I stumbled over this trick before the syntax-colouring was popular; I had a genuine bug in my code caused by the same trick. However, these days, pasting this text into a syntax-colouring editor makes the trick so obvious, I won’t even bother to reveal the solution here.


Comments

  1. Ah, misdirection…

  2. IOCCC. Need I say more?

  3. I think I’ve figured it out. The magic starts here:

    [Editor notes: Here followed a perfectly accurate solution to the puzzle which I have elided (with Alastair’s permission)]

    Which also explains why the output is 1.0.

    Do I win a prize?

  4. In my stylesheet I have

    .spoiler {   
        color: #fff;   
        background-color: #fff;   
    }
    

    Comes in handy in situations like this.

  5. Alastair: some people force fonts and colors to their preferences or surf with Firefox’s View → Page Style → No Style. There is no universal scripting-free client-side solution that I’m aware of, either.

  6. Perhaps I should install this spoiler plugin?
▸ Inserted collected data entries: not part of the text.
(** The bitmaps of a mount describe a transaction in which nothing has moved. *)
Lemma build_bitmaps_spec (m : list Z) (size : Z) :
  base_ok m -> placed_in size m -> 0 <= size < 2 ^ 31 ->
  let zero := replicate (Z.to_nat (words size)) 0 in
  exists s, build_snapshot_bitmaps g m (Maps zero zero zero 0 size 0 0) = Ok s /\ bitmap_size_in_bits s = size
  /\ snap_ok g (fun b => exists c, is_chunk m c /\ covers g m c b) s m.
Proof using Hg.
  clear Hd crc32; intros Hm Hp Hs zero; pose proof (words_fit size ltac:(lia)) as Hw; pose proof (words_nonneg size ltac:(lia)) as Hw0.
  assert (lenZ zero = words size) as Lz by (unfold zero, lenZ; rewrite length_replicate; lia).
  assert (forall b, bit zero b = false) as Hz.
  { intros b; unfold bit; destruct (getZ _ _) as [x|] eqn:E; [|done]; apply getZ_elem, elem_of_replicate in E as [-> _]; apply Z.bits_0. }
  unfold build_snapshot_bitmaps; cbn [snapshot_bitmap next_snapshot_bitmap bitmap_size_in_bits moved_iblock cow_blocks hint_btree hint_bitmaps].
  destruct (set_files_spec special_files m zero size) as (a & Ea & La & Ba); try done; try lia.
  { repeat constructor; unfold VDFS4_FSFILE, VDFS4_LSFILE, VDFS4_CAT_TREE_INO, VDFS4_XATTR_TREE_INO; lia. }
  rewrite Ea; cbn [mbind run_bind]; unfold bitmap_copy; rewrite u32_small by lia; rewrite slice_sub by lia; rewrite sub_all by lia; cbn [mbind run_bind].
  rewrite blit_whole by lia; cbn [mbind run_bind]; eexists; split; [reflexivity|]; split; [done|].
  assert (forall b, bit a b = true <-> exists c, is_chunk m c /\ covers g m c b) as Ha.
  { intros b; rewrite Ba, Hz; split; [intros [?|(c & _ & Hc)]; [done|eauto]|]; intros (c & Hc & Hcv); right; exists c; split; [|done].
    destruct Hc as [[H1 H2] _]; unfold special_files, VDFS4_FSFILE, VDFS4_LSFILE, VDFS4_CAT_TREE_INO, VDFS4_XATTR_TREE_INO in *.
    assert (fst c = 2 \/ fst c = 3 \/ fst c = 4 \/ fst c = 5 \/ fst c = 6) as Hf by lia; set_solver. }
  destruct Hp as [P1 P2 P3]; split; cbn; auto.
  - split; cbn; auto; lia.
  - intros b Hb; rewrite Ha; tauto.
  - intros c b Hc Hcv; by rewrite !Hz.
  - intros c b Hc _ Hcv; eauto.
Qed.
(** [fsm_commit_free_space] *)
Definition fsm_commit_free_space (debug : bool) (f : fsm_info) : run fsm_info :=
  fsm_verify_state debug f;;
  f ← fsm_commit_loop (next_free_list f) f;
  let f :=
    if untracked_next_free f =? 0 then f
    else
      let f := set_free_blocks_count (free_blocks_count f +64 untracked_next_free f) f in
      let f := set_untracked_blocks (untracked_blocks f + untracked_next_free f) f in
      set_untracked_next_free 0 f in
  let f := fsm_init_next_tree f in
  fsm_verify_state debug f;;
  Ok f.

End Trees.

(** ** The heap and the nodes of a tree *)

(** The nodes [ids] hold the ranges [L]. *)
Definition holds (h : gmap positive range) (ids : list positive) (L : list range) : Prop :=
  Forall2 (fun n r => h !! n = Some r) ids L.

Lemma holds_app (h : gmap positive range) (A B : list positive) (L : list range) :
  holds h (A ++ B) L <-> exists LA LB, L = LA ++ LB /\ holds h A LA /\ holds h B LB.
Proof.
  unfold holds; split.
  - intros (LA & LB & ? & ? & ?)%Forall2_app_inv_l; eauto.
  - intros (LA & LB & -> & ? & ?); by apply Forall2_app.
Qed.

Lemma holds_cons (h : gmap positive range) (n : positive) (A : list positive) (L : list range) :
  holds h (n :: A) L <-> exists r LA, L = r :: LA /\ h !! n = Some r /\ holds h A LA.
Proof.
  unfold holds; split.
  - intros (r & LA & ? & ? & ->)%Forall2_cons_inv_l; eauto.
  - intros (r & LA & -> & ? & ?); by constructor.
Qed.

Lemma holds_app_2 (h : gmap positive range) (A B : list positive) (LA LB : list range) :
  holds h A LA -> holds h B LB -> holds h (A ++ B) (LA ++ LB).
Proof. apply Forall2_app. Qed.

Lemma holds_cons_2 (h : gmap positive range) (n : positive) (r : range) (A : list positive)
    (L : list range) :
  h !! n = Some r -> holds h A L -> holds h (n :: A) (r :: L).
Proof. by constructor. Qed.

Lemma holds_nil (h : gmap positive range) : holds h [] [].
Proof. constructor. Qed.

#[local] Hint Resolve holds_app_2 holds_cons_2 holds_nil : core.

Lemma holds_insert (h : gmap positive range) (n : positive) (r : range) (A : list positive) (L : list range) :
  n ∉ A -> holds h A L -> holds (<[n := r]> h) A L.
Proof.
  intros Hn HA; induction HA as [|m q A L Hm HA IH]; constructor; rewrite elem_of_cons in Hn.
  - rewrite lookup_insert_ne; [done|naive_solver].
  - apply IH; tauto.
Qed.

Lemma holds_delete (h : gmap positive range) (n : positive) (A : list positive) (L : list range) :
  n ∉ A -> holds h A L -> holds (delete n h) A L.
Proof.
  intros Hn HA; induction HA as [|m q A L Hm HA IH]; constructor; rewrite elem_of_cons in Hn.
  - rewrite lookup_delete_ne; [done|naive_solver].
  - apply IH; tauto.
Qed.

Lemma holds_elem (h : gmap positive range) (n : positive) (A : list positive) (L : list range) :
  holds h A L -> n ∈ A -> exists r, r ∈ L /\ h !! n = Some r.
Proof.
  unfold holds; intros HA (i & Hi)%list_elem_of_lookup_1.
  destruct (Forall2_lookup_l _ _ _ _ _ HA Hi) as (r & Hr & ?).
  exists r; split; [by eapply list_elem_of_lookup_2|done].
Qed.

Lemma node_at_ok (h : gmap positive range) (n : positive) (r : range) :
  h !! n = Some r -> node_at n h = Ok r.
Proof. unfold node_at; by intros ->. Qed.

(** ** Splitting at a node *)

Lemma list_del_notin (d : positive) (A : list positive) : d ∉ A -> list_del d A = A.
Proof.
  unfold list_del; induction A as [|x A IH]; [done|]; rewrite elem_of_cons; intros Hd.
  rewrite filter_cons_True by naive_solver; f_equal; tauto.
Qed.

Lemma list_del_split (d : positive) (A B : list positive) :
  NoDup (A ++ d :: B) -> list_del d (A ++ d :: B) = A ++ B.
Proof.
  intros Hnd; apply NoDup_app in Hnd as (_ & Hd & Hr); apply NoDup_cons in Hr as [HdB _].
  unfold list_del; rewrite filter_app, filter_cons_False by naive_solver.
  fold (list_del d A) (list_del d B); rewrite !list_del_notin; [done..|].
  intros Hx; apply (Hd d Hx), elem_of_cons; auto.
Qed.

Lemma list_del_elem (d x : positive) (A : list positive) : x ∈ list_del d A <-> x <> d /\ x ∈ A.
Proof. unfold list_del; by rewrite list_elem_of_filter. Qed.

Lemma list_del_nodup (d : positive) (A : list positive) : NoDup A -> NoDup (list_del d A).
Proof. apply NoDup_filter. Qed.

Lemma NoDup_drop (d : positive) (A B : list positive) : NoDup (A ++ d :: B) -> NoDup (A ++ B).
Proof. intros Hnd; rewrite <- (list_del_split d A B Hnd); by apply list_del_nodup. Qed.

Section TreeSpecs.
Context `{RbtreeLaws}.
Lemma add_free_space_spec (f : fsm_info) (fa na : list range) (s n : Z) :
  fsm_ok vol f fa na -> freeable s n f fa na ->
  exists f', fsm_add_free_space s n f = Ok f' /\ same_free f f'
  /\ ((exists na', added s n na na' /\ fsm_ok vol f' fa na' /\ untracked_next_free f' = untracked_next_free f)
      \/ (head (allocs f) = Some false /\ fsm_ok vol f' fa na
          /\ untracked_next_free f' = untracked_next_free f + n)).
Proof.
  intros Hok Hfr; pose proof (freeable_avoids s n f fa na Hok Hfr) as [Hav _].
  pose proof Hok as [Hvol Harea Hnext Hdisj Hcnt]; pose proof Hfr as (Hs & Hn & Hlim & Hun & Hroom).
  assert (NoDup (inorder (next_free_area f))) as Hnd.
  { pose proof (ao_nodup _ _ _ _ Harea) as Hnd; apply NoDup_app in Hnd; apply Hnd. }
  assert (within 0 (2 ^ 32 - 1) na) as HW by (eapply within_mono; [|apply Hnext]; lia).
  destruct (descend_root (heap f) s n (next_free_area f) na) as (w & Ew & Hw);
    [apply Hnext|done|apply Hnext|done|lia..|done|].
  pose proof (merge_spec (next_free_area f) s n na (heap f) w Hnd (no_gapped _ _ _ Hnext) HW
    Hs Hn ltac:(lia) Hav Hw) as Hm.
  unfold fsm_add_free_space; rewrite Ew; cbn [mbind run_bind]; rewrite ?(u32_small n) by lia.
  destruct w as [c|c|c|p]; [done| | |].
  1,2: destruct Hm as (res & Em & Hm); rewrite Em; eexists; split; [reflexivity|].
  1,2: destruct (add_merged_ok f fa na s n c res Hok Hfr Hm) as (na' & Hadd & Hok').
  1,2: split; [by destruct res as [[]]|left; exists na'; split; [done|split; [done|by destruct res as [[]]]]].
  set (f1 := set_next_free_blocks (next_free_blocks f + n) f).
  destruct (alloc_node_spec f1) as [[rest E]|[rest E]].
  { rewrite E; eexists; split; [reflexivity|]; split; [done|]; right.
    split; [|split; [|done]].
    { unfold fsm_alloc_node in E; cbn in E; destruct (allocs f) as [|[]]; try done. }
    split; [done|by eapply area_ok_frame; eauto; destruct Harea| |done|].
    - destruct Hnext; split; cbn; auto; lia.
    - destruct Hcnt; split; cbn; auto; lia. }
  rewrite E; set (new := fresh (dom (heap f1))) in *.
  assert (new ∉ inorder (free_area f) ++ inorder (next_free_area f)) as Hfresh.
  { apply (fresh_notin vol f fa (inorder (next_free_area f))); auto; eauto using next_is_Some. }
  assert (new ∉ inorder (free_area f) /\ new ∉ inorder (next_free_area f)) as [Hf1 Hf2] by set_solver.
  destruct (slot_spec (next_free_area f) s n na (heap f) p new) as (A & B & na' & Et & El & Hh & Hadd);
    [apply Hnext|lia|done|done|].
  eexists; split; [reflexivity|]; split; [done|]; left; exists na'; split; [done|]; split; [|done].
  pose proof Hadd as (HG' & Ht & _).
  split; [done| | |by eapply added_disj|].
  - eapply area_ok_frame; [exact Harea|done|done|done|..]; cbn.
    + intros m Hm2; rewrite insert_insert_eq, lookup_insert_ne; [done|]; intros ->; done.
    + cbn; rewrite El; rewrite Et in Hfresh.
      pose proof (ao_nodup _ _ _ _ Harea) as Hnd2; rewrite Et in Hnd2.
      change (A ++ new :: B) with (A ++ [new] ++ B).
      rewrite (Permutation_app_swap_app A [new] B), (Permutation_app_swap_app _ [new]).
      cbn; constructor; done.
    + intros m [q Hq]; rewrite insert_insert_eq in Hq; rewrite El.
      destruct (decide (m = new)) as [->|]; [set_solver|].
      rewrite lookup_insert_ne in Hq by done.
      pose proof (ao_dom _ _ _ _ Harea m ltac:(eauto)) as Hm2; rewrite Et in Hm2; set_solver.
  - destruct Hnext; split; cbn; auto.
    + rewrite El, insert_insert_eq; done.
    + eapply added_within; [..|exact Hadd]; auto.
    + rewrite El, no_list0, Et; rewrite (Permutation_app_comm _ [new]); cbn; by rewrite Permutation_middle.
    + apply holds_lenZ in Hh, no_holds0; rewrite Et in no_holds0; autorewrite with vdfs in Hh, no_holds0.
      assert (within 0 vol na') as HW' by (eapply added_within; [..|exact Hadd]; auto).
      pose proof (gapped_count na' HG'); pose proof (total_within 0 vol na' HG' HW' ltac:(lia)).
      pose proof (lenZ_nonneg na); rewrite no_nodes0, u32_small; lia.
    + lia.
  - destruct Hcnt; split; cbn; auto; lia.
Qed.

End Next.

(** ** Committing: from the next-free area to the free area *)

Lemma list_del_comm (c d : positive) (A : list positive) :
  list_del c (list_del d A) = list_del d (list_del c A).
Proof. unfold list_del; rewrite !list_filter_filter; apply list_filter_iff; tauto. Qed.
(* ===== verification/Fsm.v ===== *)
(** The driver's free-space manager over its bitmap,
    src/linux/fs/vdfs4/fsm.c: building and rebuilding the trees from the bitmap,
    allocation (vdfs4_fsm_get_free_block), freeing (fsm_free_block_chunk), the
    commit (vdfs4_commit_free_space) and the erase-block counters behind the
    delayed discard.

    The kernel's find_next_bit and find_next_zero_bit are the interface
    [FindBit]; the block device's discard is the argument [discard]. *)

From Stdlib Require Import ZArith Lia Bool List.
From stdpp Require Import base list gmap sets.
From S2P Require Import Prelude Bitmap FindBit Ranges Rbtree FsmTree FsmSpace.

Open Scope Z_scope.

Definition FSM_BMP_MAGIC_LEN : Z := 12.
Definition VDFS4_DELAYED_DISCARD_MAGIC : Z := 0xDEEDDCAD.
Definition VDFS4_FSM_ALLOC_DELAYED : Z := 1.
Definition VDFS4_FSM_ALLOC_ALIGNED : Z := 2.
Definition VDFS4_FSM_FREE_UNUSED : Z := 16.
Definition VDFS4_FSM_FREE_RESERVE : Z := 32.
Definition EOPNOTSUPP : Z := 95.
Definition PAGE_SHIFT : Z := 12.

(** The volume parameters of struct vdfs4_sb_info and struct vdfs4_fsm_info that
    the manager reads. *)
Record sb_info : Type := SbInfo {
  volume_blocks_count : Z;
  block_size : Z;
  block_size_shift : Z;
  log_super_page_size : Z;
  log_block_size : Z;
  erase_block_size_in_blocks : Z;
  log_erase_block_size_in_blocks : Z;
  log_sectors_per_block : Z;
  page_count : Z;
  mount_finished : bool
}.
(** One turn of fsm_cut_next_free. *)
Lemma cut_turn (f : fsm_info) (fa Q K : list range) (others : list positive) (n : positive) (r : range)
    (l : list positive) :
  cutting f fa Q (r :: K) others -> next_ranges (Q ++ r :: K) -> heap f !! n = Some r ->
  (forall k, k ∈ others -> is_Some (heap f !! k)) ->
  exists f1 fa1, cut_loop (n :: l) f = cut_loop l f1
  /\ cutting f1 fa1 (Q ++ [r]) K others /\ same_next f f1 /\ free_blocks_count f1 = free_blocks_count f
  /\ rdonly f1 = rdonly f /\ (forall k, k ∈ others -> heap f1 !! k = heap f !! k).
Proof.
  intros Hcut Hn Hr Hoth; pose proof Hcut as [Ha Hcl Hw Ht Hm]; pose proof Hn as (Hne & Hap & Hc).
  assert (nonempty r) as Hrn by (rewrite Forall_app, Forall_cons in Hne; tauto).
  destruct Hbm as [_ Hv _]; unfold nonempty in Hrn.
  assert (0 <= start r /\ stop r <= vol) as [Hr0 Hr1].
  { pose proof (Hc (start r)) as C1; pose proof (Hc (stop r - 1)) as C2.
    rewrite covers_app, covers_cons in C1, C2; unfold in_range, stop in *; lia. }
  rewrite Forall_cons in Hw; destruct Hw as [Hwr HwK].
  cbn [cut_loop]; rewrite (node_at_ok _ _ _ Hr); cbn [mbind run_bind].
  destruct (find_node_spec vol (heap f) (start r) (free_area f) fa) as (o & Eo & Ho); [lia|apply Ha..|].
  rewrite Eo; cbn [mbind run_bind]; destruct o as [k|].
  - destruct Ho as (q & Hk & Hq & Hin).
    assert (forall x, in_range x r -> covers fa x) as Hall.
    { destruct Hwr as [?|Hnone]; [done|exfalso]; apply (Hnone (start r)); [unfold in_range, stop; lia|].
      eapply in_range_covers; eauto; apply Ha. }
    destruct (holds_elem _ _ _ _ (ao_holds _ _ _ _ Ha) Hk) as (q' & Hq' & Eq'); assert (q' = q) as -> by congruence.
    pose proof (gapped_run fa q (start r) (len r) (ao_gapped _ _ _ _ Ha) Hq' Hin Hrn
      ltac:(intros x Hx; apply Hall; unfold in_range, stop; lia)) as Hfit.
    destruct (node_in_area sbi f fa others k Ha Hk) as (q2 & Hq2 & Hq0 & _ & Hq1); assert (q2 = q) as -> by congruence.
    unfold in_range in Hin; rewrite (node_at_ok _ _ _ Hq); cbn [mbind run_bind].
    rewrite max_length_ok by lia; rewrite (proj2 (Z.ltb_ge _ _)) by lia; cbn [bug_on mbind run_bind].
    destruct (allocate_from_node_spec vol f fa others k q (start r) (len r))
      as (f1 & fa1 & E & Ha1 & (lost & Hl0 & Hrem & Hun & Hlost & Hend) & Hsame & Hfb & Hro & Hh); auto; [lia..|].
    rewrite E; cbn [mbind run_bind]; exists f1, fa1; split; [done|]; split; [|done].
    pose proof Hrem as (_ & Ht1 & Hc1); split; auto; [| | |lia].
    + intros x; rewrite Hc1, covers_app, covers_cons, covers_nil; intros [Hx Hx2].
      destruct (Hcl x Hx); split; [done|]; intros [?|[?|[]]]; [done|]; unfold in_range, stop in *; lia.
    + destruct (next_ranges_sub Q K r Hn) as (_ & _ & (HneK & _ & _)); rewrite !Forall_app in HneK.
      rewrite Forall_forall in HwK |- *; intros q3 Hq3.
      assert (nonempty q3) as Hq3n by (destruct HneK as [_ HK]; rewrite Forall_forall in HK; auto).
      eapply whole_removed; [apply Ha|exact Hq3n|exact Hrn|exact Hl0|exact Hrem|done| |auto].
      intros x Hx Hx3; assert (apart (r :: K)) as [Hav _].
      { clear -Hap; induction Q as [|? ? IH]; [done|]; destruct Hap; auto. }
      unfold avoids in Hav; rewrite Forall_forall in Hav; specialize (Hav q3 Hq3).
      unfold in_range, stop in *; lia.
    + rewrite total_app, total_cons; cbn; lia.
  - assert (forall x, in_range x r -> ~ covers fa x) as Hnone.
    { destruct Hwr as [Hall|?]; [|done]; exfalso; apply Ho, Hall; unfold in_range, stop; lia. }
    pose proof (untracked_enough f fa Q K r others Hcut Hn Hnone) as Henough.
    rewrite (proj2 (Z.ltb_ge _ _)) by lia; cbn [bug_on mbind run_bind].
    eexists _, fa; split; [reflexivity|]; split; [|by repeat split]; split; cbn; auto; [| | |lia].
    + by eapply area_ok_same; [..|exact Ha].
    + intros x Hx; destruct (Hcl x Hx); split; [done|].
      rewrite covers_app, covers_cons, covers_nil; intros [?|[?|[]]]; [done|by apply (Hnone x)].
    + rewrite total_app, total_cons; cbn; lia.
Qed.

Lemma cut_loop_spec (l : list positive) (f : fsm_info) (fa Q K : list range) (others : list positive) :
  holds (heap f) l K -> (forall k, k ∈ l -> k ∈ others) -> (forall k, k ∈ others -> is_Some (heap f !! k)) ->
  cutting f fa Q K others -> next_ranges (Q ++ K) ->
  exists f' fa', cut_loop l f = Ok f' /\ cutting f' fa' (Q ++ K) [] others /\ same_next f f'
  /\ free_blocks_count f' = free_blocks_count f /\ rdonly f' = rdonly f
  /\ (forall k, k ∈ others -> heap f' !! k = heap f !! k).
Proof.
  revert f fa Q K; induction l as [|n l IH]; intros f fa Q K Hh Hsub Hoth Hcut Hn.
  { inversion Hh; subst; exists f, fa; rewrite app_nil_r; split; [done|]; by repeat split; try apply Hcut. }
  rewrite holds_cons in Hh; destruct Hh as (r & K' & -> & Hr & Hh).
  destruct (cut_turn f fa Q K' others n r l Hcut Hn Hr Hoth) as (f1 & fa1 & E & Hcut1 & S1 & F1 & R1 & H1').
  destruct (next_ranges_sub Q K' r Hn) as (_ & _ & Hn').
  destruct (IH f1 fa1 (Q ++ [r]) K') as (f2 & fa2 & E2 & Hcut2 & S2 & F2 & R2 & H2'); auto.
  - unfold holds in *; apply Forall2_same_length_lookup_2; [by eapply Forall2_length|].
    intros i a b Hi Hb; rewrite H1' by (apply Hsub, elem_of_cons; right; by eapply list_elem_of_lookup_2).
    exact (Forall2_lookup_lr _ _ _ i a b Hh Hi Hb).
  - intros k Hk; apply Hsub, elem_of_cons; auto.
  - intros k Hk; rewrite H1' by done; auto.
  - exists f2, fa2; rewrite E; split; [done|]; rewrite <- app_assoc in Hcut2; split; [done|].
    split; [by eapply same_next_trans|]; split; [congruence|]; split; [congruence|].
    intros k Hk; rewrite H2', H1' by done; done.
Qed.

(** The ranges of an area that was built without memory failures are whole: a
    run of clear blocks is in it or not. *)
Lemma cutoff_whole (fa : list range) (P : Z) (r : range) :
  cutoff sbi m fa vol P -> nonempty r -> (forall x, in_range x r -> 0 <= x < vol /\ used sbi m x = false) ->
  (forall x, in_range x r -> covers fa x) \/ (forall x, in_range x r -> ~ covers fa x).
Proof.
  intros (HP & HC & HE) Hr Hc; unfold nonempty in Hr.
  destruct (Z.ltb_spec (start r) P) as [Hlt|Hge].
  - left; intros x Hx; apply HC; destruct (Hc x Hx) as [Hx0 Hu]; split; [split; [lia|]|done].
    pose proof (Hc (start r) ltac:(unfold in_range, stop; lia)) as [Hs0 _].
    destruct HE as [->|(_ & _ & [->|Hu2] & _)]; [lia|lia|].
    destruct (Z.ltb_spec x P); [done|exfalso].
    destruct (Hc (P - 1)) as [_ Hu3]; [unfold in_range in *; lia|congruence].
  - right; intros x Hx Hcov; apply HC in Hcov as [? _]; unfold in_range in Hx; lia.
Qed.

(** An area built without memory failures is empty only if no block is clear. *)
Lemma cutoff_nothing (P : Z) (f1 : fsm_info) :
  cutoff sbi m [] vol P -> 0 <= vol -> total [] + untracked_blocks f1 = 0 + count (clear sbi m) 0 vol -> untracked_blocks f1 = 0.
Proof.
  intros (HP & HC & [->|(_ & Hl & _)]) Hv Ht; [|done]; cbn in Ht; enough (count (clear sbi m) 0 vol = 0) by lia.
  apply (count_all _ _ _ false); [done|]; intros x Hx; unfold clear; destruct (used sbi m x) eqn:E; [done|exfalso]; apply (covers_nil x), HC; split; [lia|done].
Qed.

End Rebuild.

Section Space.
Context `{RbtreeLaws} `{FindBitLaws}.
Context (debug : bool) (sbi : sb_info) (nb : Z).

#[local] Abbreviation vol := (volume_blocks_count sbi).

Lemma next_ranges_next (f : fsm_info) (fa na K : list range) :
  fsm_inv sbi nb f fa na -> na ≡ₚ K -> next_ranges sbi (data f) K.
Proof.
  intros Hi HK; destruct (fi_ok _ _ _ _ _ Hi) as [_ _ [_ HG HW _ _ _] _ _].
  split; [rewrite <- HK; by apply gapped_nonempty|]; split; [by eapply apart_perm; [exact HK|apply gapped_apart]|].
  intros x; rewrite <- (covers_perm _ _ x HK); intros Hx; split; [|by apply (fi_clear _ _ _ _ _ Hi); right].
  revert x Hx; apply within_covers; [by apply gapped_nonempty|done].
Qed.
  7. You might be interested in “Hello Polyglots”, a computer program in eight languages – http://ideology.com.au/polyglot/

    Since I last looked, Peter has added colour syntax highlighting. Here it is for ‘C’ – http://ideology.com.au/polyglot/c

  8. Thanks Alan. Polyglots is an classic that I have loved for years – I came across it recently while cleaning up some old files – I had carefully stashed a copy in a subdirectory I haven’t opened since 1995!

    The syntax highlighting is new to me though. It does help solve some mysteries!

    Aristotle also briefly mentioned the IOCCC (International Obfuscated C Code Contest). This has always been good for a bewildering array of innovative ways of confusing the reader. I haven’t checked it recently, but I still nostalge about some of the classic early entries.

  9. Polyglots is freakin’ amazing! Can’t believe I had never seen it before. And the syntax colouring definitely helps.

  10. Julian: Perl is even more fun. Purely syntactic obfus are rare, although the possibilities are endless. The good ones abuse side- or arcane effects instead. Personally I like the ones best where you can guess beforehand what is going to happen, but it’s completely baffling how it works.

    Thinking like a Perl programmer is why I needed a hint from someone on IRC before I caught how yours works, even though my spider sense tingled at the right spot when I first read it. I just shrugged and went to look for the kind of abuse that would be more typical in Perl.

  11. I note that IE6 sometimes causes large paragraph breaks in the code if the window isn’t wide enough. FireFox and Opera don’t.

    This is irrelevant to the magic trick.

  12. this was simple……. [Perfectly accurate solution ellided to preserve the mystery – Julian] thats it! QED.